Toute chose égale par ailleurs – cette mise en valeur de l’expérience esthétique a son pendant éthique : Disney pourrait en être le provider ou le fourgue. Et de manière étonnante, quoique convenue, il en serait aussi le fossoyeur, les égalisant toutes dans un parfait non-sens en les rendant interchangeables (c’est à dire en offrant à chacun.e la possibilité de faire son marché parmi l’ensemble des régimes de valeur « en même temps » – afin que chacun.e en ait pour son compte, et même un peu plus : du queer assaisonné d’un zeste de virilisme ; du national sauce décolonial, etc…). Ainsi s’effondre l’hypothèse libérale, rationaliste, analytique, selon laquelle sens et valeur sont une seule et même chose – hypothèse dont la fin est destruction de la vie (le raccourci est rapide, mais indiquons un chemin pour l’intuition : que la vie soit la valeur suprême). Faut-il alors se rendre au discours des réactionnaires et dénoncer la perte des valeurs ? C’est le contraire exact : car c’est bien la mise en valeur de toute chose qui est catastrophique. Pour le marché, elle n’est pas seulement le prélude à son pillage, mais son pillage par anticipation ; un pari truqué dans un match perdu d’avance. Elle est la même chose que sa destruction systématique (de la même façon que rien pour le parrain de la mafia qui a payé le boxeur n’est plus important que le respect des valeurs de la boxe).
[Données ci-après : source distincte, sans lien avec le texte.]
(** C3. The chunks of [process_text] are, in the order of the text, the
    trimmed paragraphs of the split on two newlines whose trimmed length
    exceeds 20, and there are as many chunks as such paragraphs.  The
    paragraphs joined by two newlines give the text back and none of them
    has two newlines in a row.  The empty text gives no chunk. *)
Theorem process_text_count_and_order (text filename : str) :
  map content (process_text text filename)
  = map strip (filter long_enough (split_nn text))
  /\ length (process_text text filename)
     = length (filter long_enough (split_nn text))
  /\ join_nn (split_nn text) = text
  /\ Forall (fun p => has_nn p = false) (split_nn text)
  /\ process_text [] filename = [].
Proof.
  split; [apply process_text_contents|].
  split; [|split; [apply join_split_nn|split; [apply split_nn_pieces|]]];
    [|reflexivity].
  rewrite <- (length_map content), process_text_contents.
  apply length_map.
Qed.
(** Claim C4. For every station and every covered year, the value before
    clamping and rounding is baseline + slope * (year - start_year), plus one
    draw of the Gaussian noise with mean 0 and the volatility of the station
    as standard deviation, plus the shock of the year: minus an amount in
    [1, 2] drawn by [uniform] in 2008, plus an amount in [2, 4] in 2020, plus
    an amount in [-1, 1] in 2021, and nothing in any other year.  The noise
    is the draw that [normal] makes in the state the random source is in
    after every call the run made before this turn, so no two values share
    a draw, and the amount of the shock is drawn in the state that the noise
    draw leaves.  The generator is run on an explicit random source whose
    [uniform] returns a number between its bounds. *)
Theorem value_before_clamping :
  forall (St : Type) (normal uniform : float -> float -> St -> float * St),
    uniform_in_range uniform ->
    forall s : St,
    exists data s',
      _create_realistic_audience_data St normal uniform s = Some (data, s') /\
      forall radio params year,
        In (radio, params) trends ->
        start_year_of radio <= year <= 2025 ->
        exists baseline slope volatility s1 noise raw,
          Py.get (Py.str (start_year_of radio)) params = Some baseline /\
          Py.get "trend" params = Some slope /\
          Py.get "volatility" params = Some volatility /\
          normal 0%float volatility
            (run_calls St normal uniform (calls_before radio year) s)
          = (noise, s1) /\
          shock_applied uniform year s1
            (baseline
             + slope * Py.float_of_int (year - start_year_of radio)
             + noise)%float raw /\
          stored_value data radio year = Some (clamp_round raw).
Proof.
  intros St normal uniform Hrange s.
  pose proof (ThreadFacts.radio_loop_exact St normal uniform trends [] s
                GeneratorFacts.trends_keys_NoDup (fun r _ => eq_refl)
                GeneratorFacts.trends_have_params) as Hrun.
  cbn [app] in Hrun.
  exists (data_from St normal uniform trends s),
         (run_calls St normal uniform (flat_map station_calls trends) s).
  split; [exact Hrun|].
  intros radio params year Hin Hyear.
  assert (Hparams : Py.get radio trends = Some params)
    by (apply DictFacts.get_In;
        [apply GeneratorFacts.trends_keys_NoDup|assumption]).
  pose proof GeneratorFacts.trends_have_params as Hwf.
  rewrite Forall_forall in Hwf. specialize (Hwf _ Hin).
  unfold has_params in Hwf.
  destruct (Py.get (Py.str (start_year_of radio)) params) as [b|] eqn:Hb;
    [|discriminate].
  destruct (Py.get "trend" params) as [t|] eqn:Ht; [|discriminate].
  destruct (Py.get "volatility" params) as [vol|] eqn:Hvol; [|discriminate].
  set (s_station := run_calls St normal uniform
                      (flat_map station_calls (entries_before radio trends)) s).
  set (s0 := run_calls St normal uniform (calls_before radio year) s).
  assert (Hs0 : s0 = run_calls St normal uniform
                       (flat_map (fun y => if y <? start_year_of radio then []
                                           else year_calls vol y)
                                 (take_until year (Py.range 2002 2026)))
                       s_station).
  { unfold s0, calls_before. rewrite Hparams, Hvol, CallFacts.run_app.
    now rewrite ThreadFacts.calls_of_earlier_years. }
  assert (Hstored : stored_value (data_from St normal uniform trends s)
                      radio year
                    = Some (year_store St normal uniform b t vol
                              (start_year_of radio) year s0)).
  { unfold stored_value.
    rewrite (ThreadFacts.data_from_get _ _ _ _ _ _ _ Hparams).
    fold s_station. unfold station_series_from, param. cbn [fst snd].
    rewrite Hb, Ht, Hvol, Hs0.
    apply ThreadFacts.series_from_get.
    - apply PyFacts.in_range.
      pose proof (TableFacts.start_year_bounds radio). lia.
    - apply Z.ltb_ge. lia. }
  pose proof (ThreadFacts.year_value_exact St normal uniform b t vol
                (start_year_of radio) year s0) as Hval.
  destruct (ShapeFacts.year_value_clamped _ _ _ _ _ _ _ _ _ _ _ Hval)
    as (raw & Hraw & Hclamp).
  destruct (RawFacts.raw_value_formula _ _ _ Hrange _ _ _ _ _ _ _ _ Hraw)
    as (noise & s1 & Hnoise & Hshock).
  exists b, t, vol, s1, noise, raw.
  rewrite Hstored, Hclamp. auto 10.
Qed.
L’icône est la forme-fétiche de la marchandise culturelle. Icôniciser, c’est détruire une chose à force de la faire valoir. L’icône, c’est la destruction par l’image. Détruire une chose à force de l’exposer, de la ramener à sa valeur de monstration. Ça s’applique à tout, une chanson populaire, une pratique sexuelle déviante, une espèce d’autruches menacée, de la race au genre en passant par un quartier de Paris, la culture populaire ou le vivant. Et c’est une forme réfléchie – on s’expose, on se montre, on se fait valoir : le sujet de l’exposition est toujours pris dans le processus de production de la valeur d’une icône, de sorte que semble s’y résoudre magiquement la dialectique du maitre et de l’esclave en laquelle se révèle habituellement l’aliénation. Mais une icône, qu’est-ce sinon précisément que ce qu’on ne peut pas critiquer ? Aya Nakamura comme Vladimir Poutine.
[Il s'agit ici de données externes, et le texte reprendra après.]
Lemma div_nan_r x : x / nan = nan.
Proof.
  apply Prim2SF_nan_eq. rewrite div_spec. unfold SF64div, SFdiv.
  change (Prim2SF nan) with S754_nan. destruct (Prim2SF x); reflexivity.
Qed.

(** [0 < y] holds of the positive finite numbers and of [+inf] only. *)
Lemma zero_ltb_spec y :
  (0 <? y) = match Prim2SF y with
             | S754_infinity s | S754_finite s _ _ => negb s
             | _ => false
             end.
Proof.
  rewrite ltb_spec. unfold SFltb.
  change (Prim2SF 0) with (S754_zero false).
  destruct (Prim2SF y) as [s|s| |s m e]; try reflexivity; destruct s; reflexivity.
Qed.

Lemma zero_div_pos y : (0 <? y) = true -> 0 / y = 0.
Proof.
  rewrite zero_ltb_spec. intros H. apply Prim2SF_inj.
  rewrite div_spec. unfold SF64div, SFdiv.
  change (Prim2SF 0) with (S754_zero false).
  destruct (Prim2SF y) as [s|s| |s m e]; try discriminate H;
    destruct s; try discriminate H; reflexivity.
Qed.

Lemma zero_add_zero v : (v =? 0) = true -> v + 0 = 0.
Proof.
  rewrite eqb_zero_spec. intros H. apply Prim2SF_inj.
  rewrite add_spec. unfold SF64add, SFadd.
  change (Prim2SF 0) with (S754_zero false).
  destruct (Prim2SF v) as [s|s| |s m e]; try discriminate H.
  destruct s; reflexivity.
Qed.

Lemma sub_zero_r x : x - 0 = x.
Proof.
  apply Prim2SF_inj. rewrite sub_spec. unfold SF64sub, SFsub.
  change (Prim2SF 0) with (S754_zero false).
  destruct (Prim2SF x) as [s|s| |s m e]; try reflexivity.
  destruct s; reflexivity.
Qed.

(** Comparing the other way round gives the opposite answer. *)
Lemma SFcompare_antisym x y :
  SFcompare y x = option_map CompOpp (SFcompare x y).
Proof.
  destruct x as [s|s| |s m e], y as [s'|s'| |s' m' e']; try reflexivity;
    try (destruct s; reflexivity); try (destruct s'; reflexivity);
    try (destruct s, s'; reflexivity).
  cbn [SFcompare option_map].
  change (Pos.compare_cont Eq m' m) with (Pos.compare m' m).
  change (Pos.compare_cont Eq m m') with (Pos.compare m m').
  rewrite (Z.compare_antisym e e'), (Pos.compare_antisym m m').
  destruct s, s'; try reflexivity;
    destruct (e ?= e')%Z; try reflexivity;
    destruct (m ?= m')%positive; reflexivity.
Qed.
Un temps, la critique a été le vecteur de la production de valeur dans le champ de l’art et de la culture (la production d’un discours critique autorisé). Ce discours critique a été progressivement remplacé par un discours au caractère acritique et seulement communicationnel dans lequel le discours sur l’art et le discours de l’art se confondent – un discours publicitaire. Ce mouvement est l’indicateur de l’intégration réussie de l’art et de la culture dans le champ de l’économie de marché. Face à ce discours bruyant, le discours critique est impuissant, puisqu’on ne peut rien objecter à ce qui n’affirme rien d’autre que son propre envahissement. Ainsi, et sans que cela n’enlève rien à l’importance du travail critique, la critique a perdu toute valeur, en même temps que le discours critique a perdu toute emprise – on pourrait même dire que le travail critique s’en trouve libéré (un peu comme l’enseignement des langues mortes s’est trouvé libéré récemment des enjeux de reproduction sociale qui lui était traditionnellement attachés en même temps que les nouvelles élites se convertissaient à une culture de marché et renonçaient à l’humanisme). Et d’ailleurs peut-être est-ce là le destin de la critique comme pratique culturelle : un enjeu de formation pour les futures élites – un plaisir gratuit, un peu désuet, et dont on peine à justifier l’entretien. Comble pour la critique : conçue par Marx comme le moyen de faire de la philosophie un travail à même non plus seulement d’interpréter, mais de changer le monde, elle serait ainsi devenue le dernier refuge de la distinction sociale, un loisir réservé aux héritier.e.s désoeuvré.e.s du capitalisme culturel.

Si toutefois l’icône est la forme de la fétichisation de la marchandise culturelle, alors, par retournement, la critique pourrait-elle être redéfinie (et même sauvée) comme une forme d’iconoclastie ?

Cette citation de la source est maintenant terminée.